Outpatient parenteral antibiotic therapy (OPAT) in different countries: a comparison
Introduction
The use of outpatient parenteral antibiotic therapy (OPAT) was first described in 1974 in the USA, but it is still new for many healthcare systems. Its use has rapidly grown in the USA due to the cost savings and it is estimated that more than 250,000 American patients receive OPAT each year. It is common in China and is increasing in other countries in South America and Europe [1].

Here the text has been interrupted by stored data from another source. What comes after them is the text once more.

Lemma callee_positions ic next t i ia :
  frame_ok (ic_accounts ic) (dedup_map ic) →
  ic_accounts next !! i = Some ia → is_instruction_account_duplicate next (Z.of_nat i) = Ok None →
  get_index_of_account_in_instruction ic (index_in_transaction ia) = Ok (index_in_caller t) →
  is_Some (account_of ic t) ∧ dedup_map next !! tx_of ic t = Some (Z.of_nat i).
Proof using Type.
  intros Hf Ea Hd Hi. unfold get_index_of_account_in_instruction in Hi.
  destruct (dedup_map ic !! Z.to_nat (index_in_transaction ia)) as [q|] eqn:Eq; [|done]. simpl in Hi.
  destruct (Z.leb_spec (zlen (ic_accounts ic)) q); [done|]. injection Hi as Hi. rewrite Hi in *.
  destruct (Hf _ _ Eq) as (_ & ia' & E1 & E2); [done|]. unfold tx_of, account_of. rewrite E1, E2, Nat2Z.id. split; [by eexists|].
  unfold is_instruction_account_duplicate, get_index_of_instruction_account_in_transaction in Hd. rewrite Nat2Z.id, Ea in Hd. simpl in Hd.
  unfold get_index_of_account_in_instruction in Hd.
  destruct (dedup_map next !! Z.to_nat (index_in_transaction ia)) as [k|]; [|done]. simpl in Hd.
  destruct (zlen (ic_accounts next) <=? k); [done|]. simpl in Hd. destruct (Z.eqb_spec k (Z.of_nat i)); [congruence|done].
Qed.

Lemma imap_pairs {A} (l : list A) n : imap (λ i y, (i + n, y)%nat) l = zip (seq n (length l)) l.
Proof using Type.
  revert n. induction l as [|y l IH]; intros n; [done|]. simpl. f_equal. rewrite <- IH. apply imap_ext. intros i z _. simpl. f_equal. lia.
Qed.

Record translated (ic : InstructionContext) (v : Vm) (l : list TranslatedAccount) : Prop := {
  tr_placed : Forall (λ t, placed v (caller_account t)) l;
  tr_known : Forall (λ t, is_Some (account_of ic t)) l;
  tr_distinct : NoDup (tx_of ic <$> l);
}.

Lemma positions_distinct ic next (js : list nat) l :
  NoDup js → Forall2 (λ j t, dedup_map next !! tx_of ic t = Some (Z.of_nat j)) js l → NoDup (tx_of ic <$> l).
Proof using Type.
  intros Hj F. apply (NoDup_fmap_1 (λ k, default 0 (dedup_map next !! k))).
  assert ((λ k, default 0 (dedup_map next !! k)) <$> (tx_of ic <$> l) = Z.of_nat <$> js) as ->; [|by apply NoDup_fmap_2; [apply _|]].
  clear Hj. induction F as [|j t js l E _ IH]; [done|]. by rewrite !fmap_cons, IH, E.
Qed.

Lemma common_translated kind infos addr n keys c (s : IC) v l x' ic :
  known_kind kind → translate_accounts_common cfg kind infos addr n keys c (s, v) = (Ok l, x') →
  get_current_instruction_context (transaction_context s) = Ok ic → frame_ok (ic_accounts ic) (dedup_map ic) →
  (∀ sc, get_syscall_context s = Ok sc → Forall (meta_own v) (accounts_metadata sc)) →
  (∃ m, x' = (with_meter s m, v)) ∧ translated ic v l.
Proof using Type.
  intros Hk H Hic Hf Ho. unfold translate_accounts_common in H. cbn [fst snd] in H. rewrite Hic in H.
  op_step H as (next & m1 & E1%lift_inv & H). op_step H as (ic' & m2 & [= <-]%lift_inv & H). op_step H as (sc & m3 & E3%lift_inv & H).
  assert (Hsc : get_syscall_context s = Ok sc) by (destruct (get_syscall_context s); [by injection E3 as ->|done]). specialize (Ho sc Hsc).
  assert (K : ∀ p : nat * InstructionAccount, keeps v (translate_one cfg kind infos addr n keys c next ic (accounts_metadata sc) (Z.of_nat p.1) p.2))
    by (intros p; by apply keeps_one).
  apply keeps_inv in H as (outs & m4 & E4 & H); [|by apply keeps_each]. injection H as <- <-. split; [by eexists|].
  apply each_inv in E4; [|done].
  assert (Fi : Forall2 (λ p o, match o with Some t => placed v (caller_account t) ∧ is_Some (account_of ic t) ∧
      dedup_map next !! tx_of ic t = Some (Z.of_nat p.1) | None => True end) (imap (λ i ia, (i, ia)) (ic_accounts next)) outs).
  { eapply Forall2_same_length_lookup_2; [by eapply Forall2_length|]. intros k [i ia] o Hp Hout.
    destruct (Forall2_lookup_lr _ _ _ _ _ _ E4 Hp Hout) as (m & x2 & E). simpl in E. destruct o as [t|]; [|done].
    apply list_lookup_imap_Some in Hp as (ia' & Hia & [= -> ->]).
    destruct (one_translated _ _ _ _ _ _ _ _ _ _ _ _ _ _ _ Hk E Ho) as (P1 & P2 & P3). split; [done|]. by eapply callee_positions. }
  apply (kept_positions (λ i t, placed v (caller_account t) ∧ is_Some (account_of ic t) ∧ dedup_map next !! tx_of ic t = Some (Z.of_nat i)))
    in Fi as (js & Hs & Fj).
  constructor.
  - apply list.Forall_forall. intros t (k & Ht)%list_elem_of_lookup. by destruct (Forall2_lookup_r _ _ _ _ _ Fj Ht) as (j & _ & P & _).
  - apply list.Forall_forall. intros t (k & Ht)%list_elem_of_lookup. by destruct (Forall2_lookup_r _ _ _ _ _ Fj Ht) as (j & _ & _ & P & _).
  - apply (positions_distinct ic next js); [|eapply Forall2_impl; [exact Fj|naive_solver]]. eapply sublist_NoDup; [|exact Hs].
    assert ((imap (λ (i : nat) (ia : InstructionAccount), (i, ia)) (ic_accounts next)).*1 = seq 0 (length (ic_accounts next))) as ->; [|apply NoDup_seq].
    rewrite <- (fst_zip (seq 0 (length (ic_accounts next))) (ic_accounts next)) by (rewrite length_seq; lia). f_equal.
    rewrite <- imap_pairs. apply imap_ext. intros k y _. by rewrite Nat.add_0_r.
Qed.

(** ** Bringing an account to the callee *)

(** The account is as the memory of the caller shows it. *)
Record agree (w : Vm * TransactionAccounts) (ca : CallerAccount) (o : OwnedAccount) : Prop := {
  ag_lamports : lamports (o_core o) = le_num (host_read (ca_lamports ca) 8 w);
  ag_owner : owner (o_core o) = host_read (ca_owner ca) 32 w;
  ag_len : zlen (o_data o) = le_num (host_read (ca_ref_to_len_in_vm ca) 8 w);
}.
Lemma agree_accounts v a a' ca o : placed v ca → agree (v, a) ca o → agree (v, a') ca o.
Proof using Type.
  intros [P1 P2 P3] [H1 H2 H3]. constructor; [rewrite H1; f_equal|rewrite H2|rewrite H3; f_equal]; by apply read_place.
Qed.

(** One account changes, within the rights of a program with key [pk]. *)
Record changes (i : nat) (w : bool) (pk : option Pubkey) (o o' : OwnedAccount) (a a' : TransactionAccounts) : Prop := {
  cg_tidy : tidy a';
  cg_keys : (accounts a').*1 = (accounts a).*1;
  cg_counters : borrow_counters a' = borrow_counters a;
  cg_states : states a' = <[i := o']> (states a);
  cg_permit : permit w pk o o';
}.
Lemma changes_refl i w pk o a : tidy a → states a !! i = Some o → changes i w pk o o a a.
Proof using Type. intros Ht Ho. constructor; try done; [by rewrite list_insert_id|apply permit_refl]. Qed.
Lemma changes_trans i w pk o1 o2 o3 a1 a2 a3 :
  changes i w pk o1 o2 a1 a2 → changes i w pk o2 o3 a2 a3 → changes i w pk o1 o3 a1 a3.
Proof using Type.
  intros [T1 K1 C1 S1 P1] [T2 K2 C2 S2 P2]. constructor; try congruence; [|by eapply permit_trans].
  by rewrite S2, S1, list_insert_insert_eq.
Qed.
Lemma changes_lookup i w pk o o' a a' : states a !! i = Some o → changes i w pk o o' a a' → states a' !! i = Some o'.
Proof using Type. intros Ho C. rewrite (cg_states _ _ _ _ _ _ _ C). apply list_lookup_insert_eq. by eapply lookup_lt_Some. Qed.
Lemma changes_key i w pk o o' a a' j : changes i w pk o o' a a' → account_key a' j = account_key a j.
Proof using Type.
  intros C. unfold account_key. rewrite <- !list_lookup_fmap. by rewrite (cg_keys _ _ _ _ _ _ _ C).
Qed.

Lemma call_changes b a o o' (p : Op TransactionAccounts unit) a' :
  states a !! handle_index b = Some o → call_spec b a o (p a).2 →
  (let '(r, a') := p a in r = Ok tt → states a' = <[handle_index b := o']> (states a)) → p a = (Ok tt, a') →
  changes (handle_index b) (handle_is_writable b) (account_key a (program_index b)) o o' a a'.
Proof using Type.
  intros Ho (o1 & E & P) Hs Hp. rewrite Hp in E, Hs. simpl in E. specialize (Hs eq_refl). destruct E as [E1 E2 E3 E4 _ _ _].
  assert (o1 = o') as ->.
  { assert (H : Some o1 = Some o'); [|by injection H as ->]. apply lookup_lt_Some in Ho.
    rewrite <- (list_lookup_insert_eq (states a) (handle_index b) o1), <- (list_lookup_insert_eq (states a) (handle_index b) o') by done. congruence. }
  by constructor.
Qed.

Lemma tx_read {A} (p : Op TransactionAccounts A) (s : IC) (v : Vm) r : p (accounts_of s) = (Ok r, accounts_of s) → on_tx p (s, v) = (Ok r, (s, v)).
Proof using Type. intros E. unfold on_tx. simpl. rewrite E. simpl. by rewrite with_accounts_self. Qed.
Lemma tx_inv {A} (p : Op TransactionAccounts A) (s : IC) (v : Vm) r x :
  on_tx p (s, v) = (Ok r, x) → ∃ a, p (accounts_of s) = (Ok r, a) ∧ x = (with_accounts s a, v).
Proof using Type.
  unfold on_tx. simpl. destruct (p (accounts_of s)) as [[y|] a]; [|done]. intros [= -> <-]. by exists a.
Qed.
Lemma load_run p (s : IC) (v : Vm) : load_u64 p (s, v) = (Ok (le_num (host_read p 8 (v, accounts_of s))), (s, v)).
Proof using Type. done. Qed.
Lemma word_fits p w : fits 64 (le_num (host_read p 8 w)).
Proof using ML.
  pose proof (le_num_range _ (read_bytes_ok p 8 w)) as H. rewrite read_length in H. exact H.
Qed.

Section bring.
Context (ca : CallerAccount) (b : BorrowedInstructionAccount) (s : IC) (v : Vm) (o : OwnedAccount).
Abbreviation a := (accounts_of s).
Context (Ht : tidy a) (Ho : states a !! handle_index b = Some o) (Hp : placed v ca).
Abbreviation changed := (changes (handle_index b) (handle_is_writable b) (account_key a (program_index b)) o).

Lemma bring_step a1 o1 o2 (p : Op TransactionAccounts unit) a2 :
  changed o1 a a1 → call_spec b a1 o1 (p a1).2 →
  (let '(r, a') := p a1 in r = Ok tt → states a' = <[handle_index b := o2]> (states a1)) → p a1 = (Ok tt, a2) → changed o2 a a2.
Proof using Ho.
  intros C Hc Hs E. eapply changes_trans; [exact C|]. rewrite <- (changes_key _ _ _ _ _ _ _ (program_index b) C).
  eapply call_changes; try done. by eapply changes_lookup.
Qed.

Lemma bring_lamports y x1 :
  (core ← on_tx (get_core b); lamports_ ← load_u64 (ca_lamports ca);
   (if lamports core =? lamports_ then mret tt else on_tx (bia_set_lamports b lamports_))) (s, v) = (Ok y, x1) →
  ∃ a1 o1, x1 = (with_accounts s a1, v) ∧ changed o1 a a1 ∧
    lamports (o_core o1) = le_num (host_read (ca_lamports ca) 8 (v, a)) ∧ owner (o_core o1) = owner (o_core o) ∧ o_data o1 = o_data o.
Proof using Ht Ho Hp ML.
  rewrite (op_bind_ok _ _ _ _ _ (tx_read _ s v _ (get_core_eq b a o Ho))). op_ok (load_run (ca_lamports ca) s v).
  set (l := le_num _). destruct (Z.eqb_spec (lamports (o_core o)) l) as [E|E].
  - intros [= _ <-]. exists a, o. rewrite with_accounts_self. split_and!; try done. by apply changes_refl.
  - intros (a1 & E1 & ->)%tx_inv. destruct y. exists a1, (put o (FLamports l)). split; [done|].
    destruct (put_lamports o l) as (F1 & F2 & _ & _ & _ & _ & F7). split_and!; try done.
    eapply bring_step; [by apply changes_refl|by apply set_lamports_call; [..|apply word_fits]|by apply sets_lamports; [..|apply word_fits]|done].
Qed.

Lemma bring_length a1 o1 r x2 :
  changed o1 a a1 →
  (data ← on_tx (get_data b); post_len ← load_u64 (ca_ref_to_len_in_vm ca);
   (if zlen data =? post_len then mret false else _ ← on_tx (bia_set_data_length b post_len); mret true)) (with_accounts s a1, v) = (Ok r, x2) →
  ∃ a2 o2, x2 = (with_accounts s a2, v) ∧ changed o2 a a2 ∧ lamports (o_core o2) = lamports (o_core o1) ∧
    owner (o_core o2) = owner (o_core o1) ∧ zlen (o_data o2) = le_num (host_read (ca_ref_to_len_in_vm ca) 8 (v, a)) ∧
    (r = false → o_data o2 = o_data o1).
Proof using Ht Ho Hp ML.
  intros C. assert (Ho1 : states a1 !! handle_index b = Some o1) by by eapply changes_lookup.
  rewrite (op_bind_ok _ _ _ _ _ (tx_read _ (with_accounts s a1) v _ (get_data_eq b a1 o1 Ho1))). op_ok (load_run (ca_ref_to_len_in_vm ca) (with_accounts s a1) v).
  rewrite (read_place v (ca_ref_to_len_in_vm ca) 8 _ a (pl_len _ _ Hp)). set (n := le_num _).
  assert (Hn : 0 ≤ n) by apply word_fits. destruct (Z.eqb_spec (zlen (o_data o1)) n) as [E|E].
  - intros [= <- <-]. by exists a1, o1.
  - intros ([] & x3 & E3 & H)%op_bind_inv_ok. apply tx_inv in E3 as (a2 & E2 & ->). injection H as <- <-.
    exists a2, (with_data o1 (resize (Z.to_nat n) 0 (o_data o1))). split; [done|]. split_and!; try done.
    + eapply bring_step; [exact C|by apply set_length_call; [apply C|..]|by apply sets_length; [apply C|..]|done].
    + simpl. unfold zlen. rewrite length_resize. lia.
Qed.

Lemma bring_owner a2 o2 (r r' : bool) x3 :
  changed o2 a a2 →
  (core ← on_tx (get_core b); owner_ ← read_bytes (ca_owner ca) 32;
   (if bool_decide (owner core = owner_) then mret r else _ ← on_tx (bia_set_owner b owner_); mret true)) (with_accounts s a2, v) = (Ok r', x3) →
  ∃ a3 o3, x3 = (with_accounts s a3, v) ∧ changed o3 a a3 ∧ lamports (o_core o3) = lamports (o_core o2) ∧
    owner (o_core o3) = host_read (ca_owner ca) 32 (v, a) ∧ o_data o3 = o_data o2 ∧ (r' = false → r = false ∧ o3 = o2).
Proof using Ht Ho Hp ML.
  intros C. assert (Ho2 : states a2 !! handle_index b = Some o2) by by eapply changes_lookup.
  rewrite (op_bind_ok _ _ _ _ _ (tx_read _ (with_accounts s a2) v _ (get_core_eq b a2 o2 Ho2))).
  rewrite (op_bind_ok (read_bytes _ 32) _ _ _ _ eq_refl). cbn [fst snd].
  rewrite (read_place v (ca_owner ca) 32 _ a (pl_owner _ _ Hp)). set (k := host_read (ca_owner ca) 32 (v, a)).
  assert (Hk : length k = 32%nat) by apply read_length. case_bool_decide as E.
  - intros [= <- <-]. exists a2, o2. by split_and!.
  - intros ([] & x4 & E4 & H)%op_bind_inv_ok. apply tx_inv in E4 as (a3 & E3 & ->). injection H as <- <-.
    exists a3, (put o2 (FOwner k)). split; [done|]. destruct (put_owner o2 k) as (F1 & F2 & _ & _ & _ & _ & F7). split_and!; try done.
    eapply bring_step; [exact C|by apply set_owner_call; [apply C|..]|by apply sets_owner; [apply C|..]|done].
Qed.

OPAT has become part of routine recommendations and practice guidelines for many chronic or subacute (e.g. osteomyelitis and endocarditis) and acute infections (skin and soft tissue infections, complicated urinary tract infections) and in some cases community acquired pneumonia and completion of therapy for bacterial meningitis. Given the burden of infections requiring often protracted courses of parenteral therapy and the pressure on hospital resources (especially inpatient bed capacity), the demand for OPAT is likely to increase further due to the potential saving in hospital care costs and improvements in the allocation of limited healthcare resources [2].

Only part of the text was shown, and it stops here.